Of all the entries below, retype only the lines from the one with "match loop_body env" through the one with "(** The end of the build, after the loop. *)", exactly as they appear.

*** Opening Information supplied ***

Section PayloadBuilder.
Context {PO : PoolOps} {BO : BuilderOps}.
Abbreviation PBE := (PayloadBuilderError BuildErr).

(** ** Eviction *)

(** The pool and the list of invalid transactions. *)
Record PoolState := mkPoolState { ps_pool : Pool; ps_invalid : option LruMap }.

Definition evict_unincludable_txs (s : PoolState) (quarantine : bool) (hashes : list Z) : PoolState :=
  let invalid_tx_list := if quarantine then (λ l, insert_many l hashes) <$> ps_invalid s else ps_invalid s in
  mkPoolState (remove_transactions_and_descendants (ps_pool s) hashes) invalid_tx_list.

Definition exceeds_block_gas_limit_permanently (tx_gas_limit block_gas_limit : Z) : bool :=
  bool_decide (block_gas_limit < tx_gas_limit).
Definition is_blocked_address_error (err : option InvalidTransaction) : bool :=
  match err with Some (InvalidStr msg) => bool_decide (msg = ERR_BLOCKED_ADDRESS) | _ => false end.

(** ** Failed builds *)

Definition extract_unprocessable_tx_hash (err : PBE) : option Z :=
  match err with UnprocessableTransaction tx_hash => Some tx_hash | _ => None end.
Definition purge_unprocessable_tx (e : PBE) (s : PoolState) : PoolState :=
  match extract_unprocessable_tx_hash e with
  | Some tx_hash => evict_unincludable_txs s true [tx_hash]
  | None => s
  end.
Definition purge_pending (s : PoolState) : PoolState := evict_unincludable_txs s true (pending_hashes (ps_pool s)).

(** [Panicked] is the panic resumed. *)
Definition handle_build_res {T} (res : caught (result PBE T)) (s : PoolState) : caught (result PBE T) * PoolState :=
  match res with
  | Returned (Ok outcome) => (Returned (Ok outcome), s)
  | Returned (Err e) => (Returned (Err e), purge_unprocessable_tx e s)
  | Panicked => (Panicked, purge_pending s)
  end.

(** ** The loop *)

Definition proposer_revenue (tx : PoolItem) (gas_used base_fee : Z) : Z :=
  (item_effective_gas_price tx base_fee * gas_used) `mod` 2 ^ 256.

Inductive TxOutcome :=
| Included (gas_used : Z)
| Skip
| SkipAndMarkInvalid
| SkipMarkInvalidAndEvictBlocked
| SkipExceedsGasLimit (transaction_gas_limit block_available_gas : Z)
| Fatal (e : PBE).

Definition classify_tx_outcome (result : caught (result (ExecError BuildErr) Z)) (tx_hash : Z) : TxOutcome :=
  match result with
  | Returned (Ok gas_used) => Included gas_used
  | Returned (Err (InvalidTx nonce_too_low err)) =>
      if nonce_too_low then Skip
      else if is_blocked_address_error err then SkipMarkInvalidAndEvictBlocked
      else SkipAndMarkInvalid
  | Returned (Err (TransactionGasLimitMoreThanAvailableBlockGas l a)) => SkipExceedsGasLimit l a
  | Returned (Err (ExecOther e)) => Fatal (PbEvm e)
  | Panicked => Fatal (UnprocessableTransaction tx_hash)
  end.

Definition time_budget_exhausted (elapsed : Z) (limit : option Z) : bool :=
  match limit with Some l => bool_decide (l ≤ elapsed) | None => false end.
Definition osaka_size_exceeded (is_osaka : bool) (size : Z) : bool := is_osaka && bool_decide (MAX_RLP_BLOCK_SIZE < size).

(** What does not change during a build. *)
Record BuildEnv := mkBuildEnv {
  loop_time_limit : option Z;
  elapsed_at : nat → Z;
  is_cancelled : nat → bool;
  is_osaka : bool;
  withdrawals_rlp_length : Z;
  block_gas_limit : Z;
  base_fee : Z;
}.
Record LoopState := mkLoopState {
  ls_best : BestTxs;
  ls_pool : PoolState;
  ls_builder : Builder;
  cumulative_gas_used : Z;
  total_fees : Z;
  block_transactions_rlp_length : Z;
}.
Inductive LoopEnd :=
| LoopDone (s : LoopState)
| LoopCancelled (s : LoopState)
| LoopFailed (e : PBE) (s : LoopState)
| LoopPanicked (s : LoopState).

Definition with_best (s : LoopState) (b : BestTxs) : LoopState :=
  mkLoopState b (ls_pool s) (ls_builder s) (cumulative_gas_used s) (total_fees s) (block_transactions_rlp_length s).
Definition mark (s : LoopState) (tx : PoolItem) (r : MarkReason) : LoopState := with_best s (best_mark_invalid (ls_best s) tx r).
Definition evict_tx (s : LoopState) (tx : PoolItem) : LoopState :=
  mkLoopState (ls_best s) (evict_unincludable_txs (ls_pool s) false [item_hash tx]) (ls_builder s)
    (cumulative_gas_used s) (total_fees s) (block_transactions_rlp_length s).
Definition with_builder (s : LoopState) (b : Builder) : LoopState :=
  mkLoopState (ls_best s) (ls_pool s) b (cumulative_gas_used s) (total_fees s) (block_transactions_rlp_length s).

Definition estimated_block_size (env : BuildEnv) (s : LoopState) (tx : PoolItem) : Z :=
  saturating_add 64 (saturating_add 64 (saturating_add 64 (block_transactions_rlp_length s) (item_rlp_length tx))
    (withdrawals_rlp_length env)) 1024.

(** The transaction ran: [inl] continues the loop. *)
Definition after_execution (env : BuildEnv) (tx : PoolItem) (outcome : TxOutcome) (s : LoopState) : LoopState + LoopEnd :=
  match outcome with
  | Skip => inl s
  | SkipAndMarkInvalid => inl (mark s tx TxTypeNotSupported)
  | SkipMarkInvalidAndEvictBlocked => inl (evict_tx (mark s tx TxTypeNotSupported) tx)
  | SkipExceedsGasLimit l a => inl (mark s tx (ExceedsGasLimit l a))
  | Fatal e => inr (LoopFailed e s)
  | Included gas_used =>
      match checked_add 64 (cumulative_gas_used s) gas_used with
      | None => inr (LoopPanicked s)
      | Some cumulative =>
          inl (mkLoopState (ls_best s) (ls_pool s) (ls_builder s) cumulative
                 ((total_fees s + proposer_revenue tx gas_used (base_fee env)) `mod` 2 ^ 256)
                 (saturating_add 64 (block_transactions_rlp_length s) (item_rlp_length tx)))
      end
  end.

(** One iteration, the [n]-th, with the transaction [tx]. *)
Definition loop_body (env : BuildEnv) (n : nat) (tx : PoolItem) (s : LoopState) : LoopState + LoopEnd :=
  if time_budget_exhausted (elapsed_at env n) (loop_time_limit env) then inr (LoopDone s)
  else match checked_add 64 (cumulative_gas_used s) (item_gas_limit tx) with
  | None => inr (LoopPanicked s)
  | Some needed =>
      if decide (block_gas_limit env < needed) then
        let s := mark s tx (ExceedsGasLimit (item_gas_limit tx) (block_gas_limit env)) in
        inl (if exceeds_block_gas_limit_permanently (item_gas_limit tx) (block_gas_limit env) then evict_tx s tx else s)
      else if is_cancelled env n then inr (LoopCancelled s)
      else
      let estimated_block_size_with_tx := estimated_block_size env s tx in
      if osaka_size_exceeded (is_osaka env) estimated_block_size_with_tx
      then inl (mark s tx (OversizedData estimated_block_size_with_tx MAX_RLP_BLOCK_SIZE))
      else
      let '(raw_result, builder) := execute_transaction (ls_builder s) tx in
      after_execution env tx (classify_tx_outcome raw_result (item_hash tx)) (with_builder s builder)
  end.

(** [fuel] bounds the iterations; [None] is running out of it. *)
Fixpoint tx_loop (fuel : nat) (env : BuildEnv) (n : nat) (s : LoopState) : option LoopEnd :=
  match fuel with
  | O => None
  | S fuel =>
      match best_next (ls_best s) with
      | None => Some (LoopDone s)
      | Some (tx, best) =>
          match loop_body env n tx (with_best s best) with
          | inl s => tx_loop fuel env (S n) s
          | inr e => Some e
          end
      end
  end.

(** ** The build *)

Inductive BuildOutcome :=
| Better (block : Block) (fees : Z)
| Aborted (fees : Z)
| Cancelled.

(** The state-root task of the build, when there is one: its root, or [None] when it fails. *)
Definition try_precomputed_state_root (trie_handle : option (option Z)) : option Z :=
  match trie_handle with Some (Some state_root) => Some state_root | _ => None end.

Record BuildArguments := mkBuildArguments {
  arg_state : result PBE unit;
  arg_builder : result BuildErr Builder;
  arg_best_txs : Z → BestTxs;
  arg_trie_handle : option (option Z);
  arg_best_payload : option Z;
  arg_loop_time_limit : option Z;
  arg_elapsed_at : nat → Z;
  arg_is_cancelled : nat → bool;
  arg_is_osaka : bool;
  arg_withdrawals_rlp_length : option Z;
}.

Definition build_env (args : BuildArguments) (builder : Builder) : BuildEnv :=
  mkBuildEnv (arg_loop_time_limit args) (arg_elapsed_at args) (arg_is_cancelled args) (arg_is_osaka args)
    (default 0 (arg_withdrawals_rlp_length args)) (block_gas_limit_of builder) (basefee_of builder).

(** The end of the build, after the loop. *)
Definition seal_payload (args : BuildArguments) (s : LoopState) : result PBE BuildOutcome :=
  if negb (is_better_payload (arg_best_payload args) (total_fees s)) then Ok (Aborted (total_fees s))
  else
  let builder := set_state_hook (ls_builder s) false in
  let precomputed := try_precomputed_state_root (arg_trie_handle args) in
  block ← map_err PbFinish (finish builder precomputed);
  if osaka_size_exceeded (arg_is_osaka args) (block_rlp_length block)
  then Err (PbBlockTooLarge (block_rlp_length block) MAX_RLP_BLOCK_SIZE)
  else Ok (Better block (total_fees s)).

(** [arc_ethereum_payload], with the pool after it; [None] is running out of fuel. *)
Definition arc_ethereum_payload (fuel : nat) (args : BuildArguments) (pool : PoolState)
    : option (caught (result PBE BuildOutcome) * PoolState) :=
  match arg_state args, arg_builder args with
  | Err e, _ => Some (Returned (Err e), pool)
  | Ok _, Err e => Some (Returned (Err (PbOther e)), pool)
  | Ok _, Ok builder =>
      let env := build_env args builder in
      let best_txs := arg_best_txs args (base_fee env) in
      let builder := if arg_trie_handle args then set_state_hook builder true else builder in
      match apply_pre_execution_changes builder with
      | (Err err, _) => Some (Returned (Err (PbInternal err)), pool)
      | (Ok _, builder) =>
          loop_end ← tx_loop fuel env 0 (mkLoopState best_txs pool builder 0 0 0);
          Some match loop_end with
               | LoopDone s => (Returned (seal_payload args s), ls_pool s)
               | LoopCancelled s => (Returned (Ok Cancelled), ls_pool s)
               | LoopFailed e s => (Returned (Err e), ls_pool s)
               | LoopPanicked s => (Panicked, ls_pool s)
               end
      end
  end.


(** The arguments of an empty build: no best payload, no state-root task, never cancelled. *)
Definition empty_arguments (args : BuildArguments) : BuildArguments :=
  mkBuildArguments (arg_state args) (arg_builder args) (arg_best_txs args) None None (arg_loop_time_limit args)
    (arg_elapsed_at args) (λ _, false) (arg_is_osaka args) (arg_withdrawals_rlp_length args).
Definition into_payload (outcome : BuildOutcome) : result PBE (Block * Z) :=
  match outcome with Better block fees => Ok (block, fees) | Aborted _ | Cancelled => Err MissingPayload end.
Definition build_empty_payload (fuel : nat) (args : BuildArguments) (pool : PoolState)
    : option (caught (result PBE (Block * Z)) * PoolState) :=
  r ← arc_ethereum_payload fuel (empty_arguments args) pool;
  Some (handle_build_res match r.1 with Returned res => Returned (res ≫= into_payload) | Panicked => Panicked end r.2).
End PayloadBuilder.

*** Closing Information supplied ***

### Completed exercise
          match loop_body env n tx (with_best s best) with
          | inl s => tx_loop fuel env (S n) s
          | inr e => Some e
          end
      end
  end.

(** ** The build *)

Inductive BuildOutcome :=
| Better (block : Block) (fees : Z)
| Aborted (fees : Z)
| Cancelled.

(** The state-root task of the build, when there is one: its root, or [None] when it fails. *)
Definition try_precomputed_state_root (trie_handle : option (option Z)) : option Z :=
  match trie_handle with Some (Some state_root) => Some state_root | _ => None end.

Record BuildArguments := mkBuildArguments {
  arg_state : result PBE unit;
  arg_builder : result BuildErr Builder;
  arg_best_txs : Z → BestTxs;
  arg_trie_handle : option (option Z);
  arg_best_payload : option Z;
  arg_loop_time_limit : option Z;
  arg_elapsed_at : nat → Z;
  arg_is_cancelled : nat → bool;
  arg_is_osaka : bool;
  arg_withdrawals_rlp_length : option Z;
}.

Definition build_env (args : BuildArguments) (builder : Builder) : BuildEnv :=
  mkBuildEnv (arg_loop_time_limit args) (arg_elapsed_at args) (arg_is_cancelled args) (arg_is_osaka args)
    (default 0 (arg_withdrawals_rlp_length args)) (block_gas_limit_of builder) (basefee_of builder).

(** The end of the build, after the loop. *)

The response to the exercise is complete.